■ TASK
Retype, exactly as they appear below, the lines between the line holding "(* ===== verification/TestClient.v ===== *)" and the line holding "ckjar_remove : CkJar -> CkCookie -> CkJar;", both ends included.

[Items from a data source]
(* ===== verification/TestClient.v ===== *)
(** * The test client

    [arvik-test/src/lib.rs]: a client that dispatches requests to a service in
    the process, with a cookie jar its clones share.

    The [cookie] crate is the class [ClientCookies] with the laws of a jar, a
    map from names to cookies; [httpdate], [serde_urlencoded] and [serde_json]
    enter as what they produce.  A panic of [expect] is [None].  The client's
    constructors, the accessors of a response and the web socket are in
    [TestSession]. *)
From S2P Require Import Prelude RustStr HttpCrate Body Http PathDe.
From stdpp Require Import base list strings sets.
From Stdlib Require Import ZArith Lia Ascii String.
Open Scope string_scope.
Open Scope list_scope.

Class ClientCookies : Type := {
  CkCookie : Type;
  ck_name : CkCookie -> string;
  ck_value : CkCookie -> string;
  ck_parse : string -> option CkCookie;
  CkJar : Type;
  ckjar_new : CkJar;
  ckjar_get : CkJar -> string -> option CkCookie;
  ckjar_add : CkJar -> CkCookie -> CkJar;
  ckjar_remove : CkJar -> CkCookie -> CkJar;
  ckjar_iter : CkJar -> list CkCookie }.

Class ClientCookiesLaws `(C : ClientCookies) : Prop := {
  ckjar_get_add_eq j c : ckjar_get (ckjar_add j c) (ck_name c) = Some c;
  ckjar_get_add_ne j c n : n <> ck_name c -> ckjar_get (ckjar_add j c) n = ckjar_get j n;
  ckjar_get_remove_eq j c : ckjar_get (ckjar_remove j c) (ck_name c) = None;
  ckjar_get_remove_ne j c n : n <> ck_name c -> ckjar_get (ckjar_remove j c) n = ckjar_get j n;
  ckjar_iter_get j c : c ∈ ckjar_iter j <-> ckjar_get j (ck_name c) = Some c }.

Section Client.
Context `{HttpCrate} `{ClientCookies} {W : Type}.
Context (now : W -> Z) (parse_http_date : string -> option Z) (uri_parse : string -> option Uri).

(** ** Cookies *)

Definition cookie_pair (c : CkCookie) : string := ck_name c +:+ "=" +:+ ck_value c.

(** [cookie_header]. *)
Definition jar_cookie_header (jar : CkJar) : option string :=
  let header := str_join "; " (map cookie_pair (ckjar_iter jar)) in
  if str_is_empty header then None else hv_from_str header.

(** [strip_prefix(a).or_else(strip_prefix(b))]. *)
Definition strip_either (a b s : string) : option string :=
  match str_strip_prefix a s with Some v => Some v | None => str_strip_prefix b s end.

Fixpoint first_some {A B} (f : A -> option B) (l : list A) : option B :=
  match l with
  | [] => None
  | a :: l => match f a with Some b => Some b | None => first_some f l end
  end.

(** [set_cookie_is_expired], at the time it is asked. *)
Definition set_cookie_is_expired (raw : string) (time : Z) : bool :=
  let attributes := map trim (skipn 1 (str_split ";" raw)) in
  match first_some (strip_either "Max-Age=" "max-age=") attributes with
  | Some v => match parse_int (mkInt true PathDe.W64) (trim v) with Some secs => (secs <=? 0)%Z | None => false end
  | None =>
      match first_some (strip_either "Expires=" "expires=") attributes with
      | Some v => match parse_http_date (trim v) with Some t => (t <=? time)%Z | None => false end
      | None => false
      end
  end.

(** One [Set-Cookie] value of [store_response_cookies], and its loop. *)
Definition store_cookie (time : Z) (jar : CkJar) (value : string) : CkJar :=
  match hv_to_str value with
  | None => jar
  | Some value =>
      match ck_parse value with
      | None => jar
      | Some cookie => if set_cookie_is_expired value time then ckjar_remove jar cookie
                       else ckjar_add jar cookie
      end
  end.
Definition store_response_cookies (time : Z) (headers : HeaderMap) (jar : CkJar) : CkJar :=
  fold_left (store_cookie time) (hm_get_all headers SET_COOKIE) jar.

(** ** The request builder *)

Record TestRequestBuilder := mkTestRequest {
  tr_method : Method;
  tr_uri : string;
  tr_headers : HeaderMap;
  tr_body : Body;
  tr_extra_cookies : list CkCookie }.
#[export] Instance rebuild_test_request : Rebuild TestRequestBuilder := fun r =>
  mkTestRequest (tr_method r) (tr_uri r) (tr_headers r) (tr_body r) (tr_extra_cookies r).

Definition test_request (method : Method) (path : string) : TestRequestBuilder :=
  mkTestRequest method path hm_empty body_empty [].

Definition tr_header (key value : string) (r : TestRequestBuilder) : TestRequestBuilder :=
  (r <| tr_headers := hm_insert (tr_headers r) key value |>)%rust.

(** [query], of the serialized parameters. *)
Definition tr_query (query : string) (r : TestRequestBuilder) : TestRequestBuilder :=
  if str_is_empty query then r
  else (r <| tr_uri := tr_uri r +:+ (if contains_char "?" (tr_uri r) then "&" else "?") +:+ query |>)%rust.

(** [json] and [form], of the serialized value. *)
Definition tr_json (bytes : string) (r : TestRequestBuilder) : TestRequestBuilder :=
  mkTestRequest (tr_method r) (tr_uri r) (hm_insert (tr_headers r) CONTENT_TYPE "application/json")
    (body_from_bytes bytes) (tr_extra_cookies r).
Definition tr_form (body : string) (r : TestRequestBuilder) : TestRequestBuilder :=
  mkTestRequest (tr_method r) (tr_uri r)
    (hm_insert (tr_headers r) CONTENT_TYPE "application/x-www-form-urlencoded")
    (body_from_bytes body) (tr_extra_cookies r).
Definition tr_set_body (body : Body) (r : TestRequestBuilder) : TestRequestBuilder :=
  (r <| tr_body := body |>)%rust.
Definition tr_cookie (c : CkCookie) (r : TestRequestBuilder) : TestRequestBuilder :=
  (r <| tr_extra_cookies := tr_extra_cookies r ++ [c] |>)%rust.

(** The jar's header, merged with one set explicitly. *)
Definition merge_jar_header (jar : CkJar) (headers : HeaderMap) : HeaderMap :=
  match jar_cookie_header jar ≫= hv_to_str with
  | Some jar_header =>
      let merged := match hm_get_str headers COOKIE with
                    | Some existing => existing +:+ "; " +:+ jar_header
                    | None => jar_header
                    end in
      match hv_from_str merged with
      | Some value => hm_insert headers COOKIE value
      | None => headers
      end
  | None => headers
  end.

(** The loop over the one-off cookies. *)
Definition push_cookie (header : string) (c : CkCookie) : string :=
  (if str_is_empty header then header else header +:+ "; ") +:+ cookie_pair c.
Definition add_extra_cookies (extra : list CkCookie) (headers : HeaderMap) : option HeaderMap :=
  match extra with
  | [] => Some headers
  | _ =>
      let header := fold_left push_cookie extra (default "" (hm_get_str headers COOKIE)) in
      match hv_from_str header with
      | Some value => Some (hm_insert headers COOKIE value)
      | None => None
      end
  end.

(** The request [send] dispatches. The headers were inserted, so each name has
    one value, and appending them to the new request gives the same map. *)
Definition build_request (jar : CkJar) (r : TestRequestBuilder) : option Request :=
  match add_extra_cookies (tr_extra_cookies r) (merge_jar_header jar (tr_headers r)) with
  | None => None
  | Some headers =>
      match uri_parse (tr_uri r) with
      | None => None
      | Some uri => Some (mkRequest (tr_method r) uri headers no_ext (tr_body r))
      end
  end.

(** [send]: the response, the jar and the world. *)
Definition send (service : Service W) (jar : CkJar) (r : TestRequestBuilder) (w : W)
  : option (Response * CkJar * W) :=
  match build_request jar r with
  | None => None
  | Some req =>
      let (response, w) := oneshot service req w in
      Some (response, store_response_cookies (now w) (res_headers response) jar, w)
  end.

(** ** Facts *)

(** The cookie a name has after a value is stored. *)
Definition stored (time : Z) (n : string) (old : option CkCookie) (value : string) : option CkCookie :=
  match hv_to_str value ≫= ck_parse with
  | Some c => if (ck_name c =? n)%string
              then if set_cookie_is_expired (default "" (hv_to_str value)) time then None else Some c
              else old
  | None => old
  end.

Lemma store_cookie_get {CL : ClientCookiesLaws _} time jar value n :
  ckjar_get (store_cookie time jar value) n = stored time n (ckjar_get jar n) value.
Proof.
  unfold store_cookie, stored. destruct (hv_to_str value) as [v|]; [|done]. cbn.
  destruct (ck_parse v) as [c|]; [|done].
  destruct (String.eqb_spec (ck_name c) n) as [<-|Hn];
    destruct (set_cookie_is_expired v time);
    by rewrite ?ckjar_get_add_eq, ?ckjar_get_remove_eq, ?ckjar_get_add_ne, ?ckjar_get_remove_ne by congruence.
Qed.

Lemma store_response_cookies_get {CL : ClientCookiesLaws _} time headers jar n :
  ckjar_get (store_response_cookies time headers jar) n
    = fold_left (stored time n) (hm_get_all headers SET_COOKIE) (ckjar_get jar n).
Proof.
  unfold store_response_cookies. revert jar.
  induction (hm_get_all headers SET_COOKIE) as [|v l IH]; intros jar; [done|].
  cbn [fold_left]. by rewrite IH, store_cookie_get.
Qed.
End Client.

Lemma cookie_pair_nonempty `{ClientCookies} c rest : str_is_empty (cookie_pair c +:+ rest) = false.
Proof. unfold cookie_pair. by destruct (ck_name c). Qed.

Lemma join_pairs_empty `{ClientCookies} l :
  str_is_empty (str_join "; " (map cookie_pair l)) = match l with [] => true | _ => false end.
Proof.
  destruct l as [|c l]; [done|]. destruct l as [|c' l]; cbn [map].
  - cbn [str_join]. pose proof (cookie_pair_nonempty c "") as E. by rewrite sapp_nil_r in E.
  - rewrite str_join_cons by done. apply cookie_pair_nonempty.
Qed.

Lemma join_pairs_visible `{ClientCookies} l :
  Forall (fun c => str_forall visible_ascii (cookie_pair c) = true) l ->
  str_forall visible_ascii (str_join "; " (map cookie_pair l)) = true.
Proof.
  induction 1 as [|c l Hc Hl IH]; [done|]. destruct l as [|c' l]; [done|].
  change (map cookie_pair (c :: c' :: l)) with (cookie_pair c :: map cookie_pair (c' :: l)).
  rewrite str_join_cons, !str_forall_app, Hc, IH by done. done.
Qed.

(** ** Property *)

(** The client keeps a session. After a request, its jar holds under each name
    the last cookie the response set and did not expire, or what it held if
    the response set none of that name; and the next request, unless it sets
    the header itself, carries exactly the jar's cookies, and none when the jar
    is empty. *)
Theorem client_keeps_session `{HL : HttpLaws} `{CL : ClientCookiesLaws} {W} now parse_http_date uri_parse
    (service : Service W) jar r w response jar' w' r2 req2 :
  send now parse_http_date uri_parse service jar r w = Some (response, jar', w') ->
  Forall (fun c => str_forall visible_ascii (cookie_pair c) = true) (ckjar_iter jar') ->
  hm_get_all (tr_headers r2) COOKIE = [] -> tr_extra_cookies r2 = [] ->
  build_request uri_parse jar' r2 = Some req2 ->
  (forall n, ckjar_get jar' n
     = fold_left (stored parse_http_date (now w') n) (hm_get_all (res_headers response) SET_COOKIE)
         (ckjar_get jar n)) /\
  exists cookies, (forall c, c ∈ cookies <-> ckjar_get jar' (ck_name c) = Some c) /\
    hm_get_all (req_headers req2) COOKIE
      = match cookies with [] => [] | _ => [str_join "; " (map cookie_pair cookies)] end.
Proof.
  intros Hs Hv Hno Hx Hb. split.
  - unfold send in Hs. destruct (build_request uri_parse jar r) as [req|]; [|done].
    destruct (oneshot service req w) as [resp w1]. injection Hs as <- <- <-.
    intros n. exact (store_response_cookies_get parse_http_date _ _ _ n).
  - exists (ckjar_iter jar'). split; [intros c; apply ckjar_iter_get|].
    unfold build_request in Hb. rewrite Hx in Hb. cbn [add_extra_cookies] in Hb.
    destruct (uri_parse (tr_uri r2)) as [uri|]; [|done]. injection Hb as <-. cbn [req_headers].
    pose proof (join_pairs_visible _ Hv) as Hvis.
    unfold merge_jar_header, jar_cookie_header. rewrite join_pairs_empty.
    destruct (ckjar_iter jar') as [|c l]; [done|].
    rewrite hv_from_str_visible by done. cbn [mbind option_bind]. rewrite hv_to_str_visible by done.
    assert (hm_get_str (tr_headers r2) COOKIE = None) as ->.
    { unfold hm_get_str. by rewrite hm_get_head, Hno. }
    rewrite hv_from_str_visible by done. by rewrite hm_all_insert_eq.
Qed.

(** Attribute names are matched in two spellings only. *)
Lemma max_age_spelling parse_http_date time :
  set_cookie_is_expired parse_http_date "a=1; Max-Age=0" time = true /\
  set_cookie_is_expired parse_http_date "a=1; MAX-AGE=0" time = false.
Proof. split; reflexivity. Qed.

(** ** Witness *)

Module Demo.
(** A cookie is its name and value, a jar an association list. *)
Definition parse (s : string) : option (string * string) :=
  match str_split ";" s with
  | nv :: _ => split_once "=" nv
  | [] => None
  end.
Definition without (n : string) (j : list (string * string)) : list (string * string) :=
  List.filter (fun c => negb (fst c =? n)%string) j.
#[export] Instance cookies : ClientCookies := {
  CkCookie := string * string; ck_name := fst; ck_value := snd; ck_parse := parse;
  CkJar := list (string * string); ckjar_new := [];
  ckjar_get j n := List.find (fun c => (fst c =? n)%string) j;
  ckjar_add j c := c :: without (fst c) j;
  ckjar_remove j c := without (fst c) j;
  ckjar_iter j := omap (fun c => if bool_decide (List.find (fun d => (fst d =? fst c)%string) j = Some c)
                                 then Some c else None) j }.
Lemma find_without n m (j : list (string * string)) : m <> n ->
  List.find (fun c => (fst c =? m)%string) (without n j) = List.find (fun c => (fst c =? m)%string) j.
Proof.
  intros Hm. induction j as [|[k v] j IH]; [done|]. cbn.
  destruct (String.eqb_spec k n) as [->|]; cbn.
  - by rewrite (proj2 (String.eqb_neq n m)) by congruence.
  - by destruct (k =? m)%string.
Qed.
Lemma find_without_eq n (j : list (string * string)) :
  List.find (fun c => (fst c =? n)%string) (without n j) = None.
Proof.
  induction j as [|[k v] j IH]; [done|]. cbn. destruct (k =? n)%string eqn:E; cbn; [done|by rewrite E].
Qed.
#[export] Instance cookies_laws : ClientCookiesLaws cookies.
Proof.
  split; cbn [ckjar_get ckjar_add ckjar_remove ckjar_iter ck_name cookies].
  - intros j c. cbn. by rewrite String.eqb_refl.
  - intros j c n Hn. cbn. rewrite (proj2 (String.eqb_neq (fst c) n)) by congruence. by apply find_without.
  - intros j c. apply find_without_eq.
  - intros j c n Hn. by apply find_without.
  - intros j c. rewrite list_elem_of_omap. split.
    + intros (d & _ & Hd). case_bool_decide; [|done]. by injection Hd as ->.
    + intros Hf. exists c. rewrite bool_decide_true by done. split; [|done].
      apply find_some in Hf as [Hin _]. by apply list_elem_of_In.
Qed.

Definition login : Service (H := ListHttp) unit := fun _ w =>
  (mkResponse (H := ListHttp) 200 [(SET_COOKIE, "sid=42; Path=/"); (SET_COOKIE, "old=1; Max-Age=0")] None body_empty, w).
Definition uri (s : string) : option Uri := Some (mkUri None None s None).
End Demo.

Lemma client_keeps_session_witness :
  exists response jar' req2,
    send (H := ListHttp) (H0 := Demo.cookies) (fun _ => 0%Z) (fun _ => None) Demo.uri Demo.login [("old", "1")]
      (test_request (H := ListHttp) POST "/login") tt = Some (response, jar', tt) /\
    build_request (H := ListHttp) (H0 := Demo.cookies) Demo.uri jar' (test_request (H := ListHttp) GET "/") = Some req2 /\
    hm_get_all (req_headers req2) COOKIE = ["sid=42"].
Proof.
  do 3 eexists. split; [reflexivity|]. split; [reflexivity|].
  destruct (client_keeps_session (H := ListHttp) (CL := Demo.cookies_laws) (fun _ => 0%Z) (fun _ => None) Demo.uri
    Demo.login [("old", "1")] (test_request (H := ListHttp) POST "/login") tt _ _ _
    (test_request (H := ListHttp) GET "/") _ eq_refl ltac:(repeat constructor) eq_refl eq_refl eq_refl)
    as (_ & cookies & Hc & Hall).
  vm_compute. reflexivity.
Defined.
* * *
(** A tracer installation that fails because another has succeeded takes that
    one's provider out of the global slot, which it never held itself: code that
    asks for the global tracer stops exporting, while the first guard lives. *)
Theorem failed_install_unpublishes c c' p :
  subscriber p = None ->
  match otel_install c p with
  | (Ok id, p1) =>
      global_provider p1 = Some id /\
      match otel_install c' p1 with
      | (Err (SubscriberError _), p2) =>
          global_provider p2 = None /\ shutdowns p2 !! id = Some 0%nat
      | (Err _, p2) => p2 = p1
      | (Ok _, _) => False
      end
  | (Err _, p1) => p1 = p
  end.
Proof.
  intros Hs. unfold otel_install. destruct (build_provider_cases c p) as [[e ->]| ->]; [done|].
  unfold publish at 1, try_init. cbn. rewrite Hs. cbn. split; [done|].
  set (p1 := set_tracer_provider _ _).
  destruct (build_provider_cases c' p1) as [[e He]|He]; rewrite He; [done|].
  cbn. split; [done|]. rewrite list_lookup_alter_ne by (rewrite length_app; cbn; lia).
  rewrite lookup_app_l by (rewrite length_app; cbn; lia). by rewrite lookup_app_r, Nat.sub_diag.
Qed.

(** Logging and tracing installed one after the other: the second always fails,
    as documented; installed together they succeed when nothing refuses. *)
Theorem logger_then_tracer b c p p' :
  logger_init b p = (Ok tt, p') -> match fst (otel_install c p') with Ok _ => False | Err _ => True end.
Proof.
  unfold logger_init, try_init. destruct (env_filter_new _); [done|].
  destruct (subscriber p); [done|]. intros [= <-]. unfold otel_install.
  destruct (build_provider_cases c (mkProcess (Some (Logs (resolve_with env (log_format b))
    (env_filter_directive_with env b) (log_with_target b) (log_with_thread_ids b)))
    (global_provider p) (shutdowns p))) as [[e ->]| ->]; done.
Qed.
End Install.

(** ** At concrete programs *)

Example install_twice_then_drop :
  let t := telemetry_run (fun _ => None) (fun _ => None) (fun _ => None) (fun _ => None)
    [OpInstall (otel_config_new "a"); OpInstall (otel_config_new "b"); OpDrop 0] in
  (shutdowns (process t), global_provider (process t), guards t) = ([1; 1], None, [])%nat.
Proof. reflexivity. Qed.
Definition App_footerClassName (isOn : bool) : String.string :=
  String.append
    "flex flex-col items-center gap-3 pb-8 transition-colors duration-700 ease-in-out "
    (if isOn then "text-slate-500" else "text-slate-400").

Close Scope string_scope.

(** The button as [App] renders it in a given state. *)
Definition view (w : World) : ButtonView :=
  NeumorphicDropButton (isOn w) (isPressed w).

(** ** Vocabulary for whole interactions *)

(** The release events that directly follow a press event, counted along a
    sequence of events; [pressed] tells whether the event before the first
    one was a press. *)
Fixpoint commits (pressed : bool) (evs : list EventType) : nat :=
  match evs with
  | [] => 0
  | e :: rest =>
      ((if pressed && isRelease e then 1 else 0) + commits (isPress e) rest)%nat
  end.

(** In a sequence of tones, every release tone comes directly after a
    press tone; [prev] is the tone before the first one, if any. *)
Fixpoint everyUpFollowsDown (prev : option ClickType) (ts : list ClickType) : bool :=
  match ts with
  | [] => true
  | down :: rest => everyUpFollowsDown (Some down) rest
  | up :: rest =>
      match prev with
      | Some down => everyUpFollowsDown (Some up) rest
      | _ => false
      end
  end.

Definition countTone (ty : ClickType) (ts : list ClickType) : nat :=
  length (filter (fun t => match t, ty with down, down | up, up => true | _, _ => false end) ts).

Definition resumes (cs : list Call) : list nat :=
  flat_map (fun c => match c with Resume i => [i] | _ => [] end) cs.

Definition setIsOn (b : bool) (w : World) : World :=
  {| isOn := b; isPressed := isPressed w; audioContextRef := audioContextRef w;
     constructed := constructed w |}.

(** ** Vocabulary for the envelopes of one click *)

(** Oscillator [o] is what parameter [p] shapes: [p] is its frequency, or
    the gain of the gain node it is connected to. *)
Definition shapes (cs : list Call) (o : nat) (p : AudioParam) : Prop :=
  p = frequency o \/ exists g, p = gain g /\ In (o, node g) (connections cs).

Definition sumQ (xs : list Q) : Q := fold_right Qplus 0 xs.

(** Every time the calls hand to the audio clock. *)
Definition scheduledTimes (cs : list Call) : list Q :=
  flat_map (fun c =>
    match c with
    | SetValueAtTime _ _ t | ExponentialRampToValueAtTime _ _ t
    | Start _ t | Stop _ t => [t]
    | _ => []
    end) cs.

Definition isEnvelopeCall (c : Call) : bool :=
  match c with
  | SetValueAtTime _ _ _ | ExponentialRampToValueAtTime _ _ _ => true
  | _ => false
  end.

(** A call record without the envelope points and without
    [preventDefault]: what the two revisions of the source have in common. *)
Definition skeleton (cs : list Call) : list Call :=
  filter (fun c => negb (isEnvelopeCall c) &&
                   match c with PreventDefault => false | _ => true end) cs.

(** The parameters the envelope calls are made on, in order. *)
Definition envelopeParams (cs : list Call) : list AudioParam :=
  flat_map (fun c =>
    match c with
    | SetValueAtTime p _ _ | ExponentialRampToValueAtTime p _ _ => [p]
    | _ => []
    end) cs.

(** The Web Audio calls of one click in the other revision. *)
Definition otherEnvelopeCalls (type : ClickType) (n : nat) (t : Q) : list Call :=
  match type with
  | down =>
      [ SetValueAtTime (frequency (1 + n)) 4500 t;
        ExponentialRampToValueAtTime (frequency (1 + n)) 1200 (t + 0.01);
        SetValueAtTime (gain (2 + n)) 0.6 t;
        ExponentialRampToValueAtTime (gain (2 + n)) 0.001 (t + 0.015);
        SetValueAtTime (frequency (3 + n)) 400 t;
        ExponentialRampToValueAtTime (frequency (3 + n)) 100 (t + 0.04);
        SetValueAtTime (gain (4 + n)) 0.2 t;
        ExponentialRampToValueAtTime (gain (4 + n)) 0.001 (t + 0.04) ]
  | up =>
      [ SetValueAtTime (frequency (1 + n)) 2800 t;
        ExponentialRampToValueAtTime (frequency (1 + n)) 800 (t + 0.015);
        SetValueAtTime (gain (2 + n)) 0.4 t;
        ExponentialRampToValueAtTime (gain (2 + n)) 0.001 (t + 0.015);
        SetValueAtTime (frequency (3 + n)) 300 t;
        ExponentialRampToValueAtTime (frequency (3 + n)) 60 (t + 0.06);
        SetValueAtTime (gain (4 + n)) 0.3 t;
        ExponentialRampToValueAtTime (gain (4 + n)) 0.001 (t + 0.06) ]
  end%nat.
...
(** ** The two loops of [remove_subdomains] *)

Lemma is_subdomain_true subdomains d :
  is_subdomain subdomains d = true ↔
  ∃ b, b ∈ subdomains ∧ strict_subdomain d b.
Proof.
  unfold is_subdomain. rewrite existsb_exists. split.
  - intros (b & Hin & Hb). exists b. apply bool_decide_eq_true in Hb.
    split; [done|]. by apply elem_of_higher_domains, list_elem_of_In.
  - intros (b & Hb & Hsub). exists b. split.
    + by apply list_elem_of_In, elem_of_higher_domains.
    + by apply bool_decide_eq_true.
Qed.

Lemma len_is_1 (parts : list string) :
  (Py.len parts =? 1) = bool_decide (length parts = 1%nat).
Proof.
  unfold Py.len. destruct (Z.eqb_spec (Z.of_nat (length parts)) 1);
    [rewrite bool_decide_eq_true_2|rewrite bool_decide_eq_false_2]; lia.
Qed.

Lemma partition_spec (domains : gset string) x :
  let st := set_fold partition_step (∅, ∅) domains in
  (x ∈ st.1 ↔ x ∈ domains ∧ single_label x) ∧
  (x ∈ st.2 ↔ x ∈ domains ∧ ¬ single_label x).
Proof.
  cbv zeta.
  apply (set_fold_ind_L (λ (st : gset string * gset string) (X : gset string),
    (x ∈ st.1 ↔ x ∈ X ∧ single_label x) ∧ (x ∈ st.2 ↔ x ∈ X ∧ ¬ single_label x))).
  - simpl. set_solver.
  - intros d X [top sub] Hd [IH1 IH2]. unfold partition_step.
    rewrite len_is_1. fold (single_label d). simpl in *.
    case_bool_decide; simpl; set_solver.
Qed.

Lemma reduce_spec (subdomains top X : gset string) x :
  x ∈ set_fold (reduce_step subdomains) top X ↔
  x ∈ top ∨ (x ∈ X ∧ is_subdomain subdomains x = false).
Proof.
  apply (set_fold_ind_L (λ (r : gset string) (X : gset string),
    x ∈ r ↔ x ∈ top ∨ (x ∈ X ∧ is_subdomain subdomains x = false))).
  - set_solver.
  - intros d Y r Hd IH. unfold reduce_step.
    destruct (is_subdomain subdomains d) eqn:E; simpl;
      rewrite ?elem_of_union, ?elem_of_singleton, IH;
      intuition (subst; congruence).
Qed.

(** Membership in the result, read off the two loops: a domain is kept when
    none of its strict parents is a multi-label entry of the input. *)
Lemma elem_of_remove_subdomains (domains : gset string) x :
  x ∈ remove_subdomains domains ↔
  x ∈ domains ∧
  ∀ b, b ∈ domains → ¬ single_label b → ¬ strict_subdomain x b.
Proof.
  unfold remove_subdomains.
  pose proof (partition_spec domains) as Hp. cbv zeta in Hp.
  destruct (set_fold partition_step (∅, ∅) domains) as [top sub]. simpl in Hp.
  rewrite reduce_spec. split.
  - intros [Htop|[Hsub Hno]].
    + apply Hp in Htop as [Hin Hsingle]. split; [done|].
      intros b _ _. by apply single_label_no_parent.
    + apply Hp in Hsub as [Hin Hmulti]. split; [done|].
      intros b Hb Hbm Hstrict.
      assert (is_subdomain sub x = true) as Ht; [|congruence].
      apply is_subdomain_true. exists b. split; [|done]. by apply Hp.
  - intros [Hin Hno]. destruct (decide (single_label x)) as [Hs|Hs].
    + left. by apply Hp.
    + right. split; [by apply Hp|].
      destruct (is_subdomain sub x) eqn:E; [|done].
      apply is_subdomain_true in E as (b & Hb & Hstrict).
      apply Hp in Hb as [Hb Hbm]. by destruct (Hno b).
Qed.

■ SOLUTION FOR THIS EXERCISE
(* ===== verification/TestClient.v ===== *)
(** * The test client

    [arvik-test/src/lib.rs]: a client that dispatches requests to a service in
    the process, with a cookie jar its clones share.

    The [cookie] crate is the class [ClientCookies] with the laws of a jar, a
    map from names to cookies; [httpdate], [serde_urlencoded] and [serde_json]
    enter as what they produce.  A panic of [expect] is [None].  The client's
    constructors, the accessors of a response and the web socket are in
    [TestSession]. *)
From S2P Require Import Prelude RustStr HttpCrate Body Http PathDe.
From stdpp Require Import base list strings sets.
From Stdlib Require Import ZArith Lia Ascii String.
Open Scope string_scope.
Open Scope list_scope.

Class ClientCookies : Type := {
  CkCookie : Type;
  ck_name : CkCookie -> string;
  ck_value : CkCookie -> string;
  ck_parse : string -> option CkCookie;
  CkJar : Type;
  ckjar_new : CkJar;
  ckjar_get : CkJar -> string -> option CkCookie;
  ckjar_add : CkJar -> CkCookie -> CkJar;
  ckjar_remove : CkJar -> CkCookie -> CkJar;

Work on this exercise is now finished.